Burunga : inquiétude face à l’abandon scolaire des jeunes au profit de la migration de travail

Burunga : inquiétude face à l’abandon scolaire des jeunes au profit de la migration de travail

SOS Médias Burundi,

Burunga, 20 mars 2026—
Dans la province de Burunga, au sud du Burundi, un phénomène préoccupant prend de l’ampleur : de plus en plus de jeunes abandonnent l’école pour tenter leur chance à l’étranger, notamment au Kenya, en Afrique du Sud, en Zambie ou encore à Dubaï. Une situation qui suscite l’inquiétude des parents et des éducateurs.

Des familles face à des choix difficiles

Sur la colline Nyavyamo, en zone Muzenga de la commune Bururi, Consolate N., mère de famille, témoigne avec inquiétude. Son fils a récemment décidé d’interrompre ses études pour rejoindre des amis à Dubaï à la recherche d’un emploi. Malgré ses réticences, elle a fini par céder, allant jusqu’à vendre des vaches pour financer le voyage de son enfant.

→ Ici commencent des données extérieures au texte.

(** The eight bytes of the examples above with the two bytes 52, 18 behind
    them in memory: the last pass reads these two as a sample (0x1234) and
    writes [0x12 + 128] into byte 4 of the caller's buffer. *)
Lemma sb_convert_footprint_witness :
  let data := [232; 3; 24; 252; 208; 7; 48; 248; 52; 18] in
  let out := [131; 124; 135; 120; 146; 7; 48; 248; 52; 18] in
  length out = length data /\
  out !! 4%nat = Some (uint8 (Z.shiftr (read_s16 data 4) 8 + 128)) /\
  out !! 5%nat = data !! 5%nat.
Proof.
  intros data out.
  destruct (sb_convert_footprint 1 2 2 data 8 out 4 ltac:(simpl; lia) eq_refl)
    as (Hlen & _ & Hrest & Hextra & _).
  split; [exact Hlen|]. split.
  - exact (proj2 (proj2 (Hextra eq_refl ltac:(discriminate)))
             4%nat ltac:(lia) ltac:(simpl; lia)).
  - exact (Hrest 5%nat ltac:(lia)).
Defined.

Lemma write_sb_common_st_places_bytes_witness :
  linear (dma_buff (sb demo_written)) !! Z.to_nat ((768 + Z.of_nat 299) mod 1024)
  = replicate 300 7 !! 299%nat.
Proof.
  refine (write_sb_common_st_places_bytes 520 demo_driver (replicate 300 7) 300
            _ _ _ _ _ 299%nat _).
  - vm_compute; repeat split; discriminate.
  - reflexivity.
  - vm_compute; split; discriminate.
  - lia.
  - simpl. lia.
  - vm_compute. reflexivity.
Defined.

Lemma write_sb_loop_waits_for_hardware_witness :
  write_sb_loop [800; 900; 1000] demo_driver (replicate 300 7) 300 = None.
Proof.
  apply write_sb_loop_waits_for_hardware; [|lia].
  repeat constructor.
Defined.

Lemma write_sb_common_negative_size_witness :
  let r := write_sb_common 4096 1000 3000 (-1) in
  ret r = 1864 /\
  copied (copies r)
  = (if 3000 =? round256 1000 then 0 else free_span 4096 (round256 1000) 3000).
Proof.
  split; [reflexivity|].
  apply (write_sb_common_negative_size 4096 1000 3000 (-1)); lia.
Defined.

End DosSB.

(** ** The OS/2 DART driver ([out_dart.c]) *)

Module Dart.

Definition BUFFERCOUNT : Z := 4.

(** Calls into OS/2 and the C library. *)
Inductive os_call :=
| Create_mutex
| Mci_open
| Mci_mixsetup (device : Z)
| Mci_buffer_allocate (device count size : Z)
| Mci_buffer_deallocate (device : Z)
| Mci_close (device : Z)
| Mix_write (first count : Z)       (* [pmixWrite (handle, &MixBuffers[first], count)] *)
| Mem_set (slot len : Z)            (* [memset (MixBuffers[slot].pBuffer, 0, len)] *)
| Mem_copy (slot offset len : Z)    (* [memcpy (&MixBuffers[slot].pBuffer[offset], data, len)] *)
| Dos_sleep (ms : Z)
| Print_shutdown.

Le témoignage préoccupant des parents

Aujourd’hui, elle redoute un effet boule de neige : son fils aîné, actuellement à l’université, envisage lui aussi d’abandonner ses études pour partir à l’étranger.
« Je crains pour l’avenir de notre pays. Si cette tendance continue, nous risquons d’avoir une génération peu instruite. Que deviendront ces jeunes si ces opportunités à l’étranger disparaissent ? », s’interroge-t-elle.

Consolate appelle les autorités à prendre des mesures strictes, notamment en veillant à ce que les jeunes terminent au moins leurs études avant de quitter le pays.

Un autre témoignage recueilli dans la même localité va dans le même sens. Donate M., mère de deux garçons partis en Zambie, reconnaît les risques mais évoque également les réalités économiques qui poussent les familles à faire ces choix.
« Nous savons que ce n’est pas sans danger. Parfois, ils sont même emprisonnés. Mais nous n’avons pas d’autre option. La pauvreté est grandissante ici, et même après les études, nos enfants ne trouvent pas d’emploi », explique-t-elle.

Entre espoir d’ailleurs et désillusion locale

Entre manque d’opportunités locales et espoir d’une vie meilleure ailleurs, de nombreux jeunes semblent perdre confiance dans le système éducatif et le marché de l’emploi national.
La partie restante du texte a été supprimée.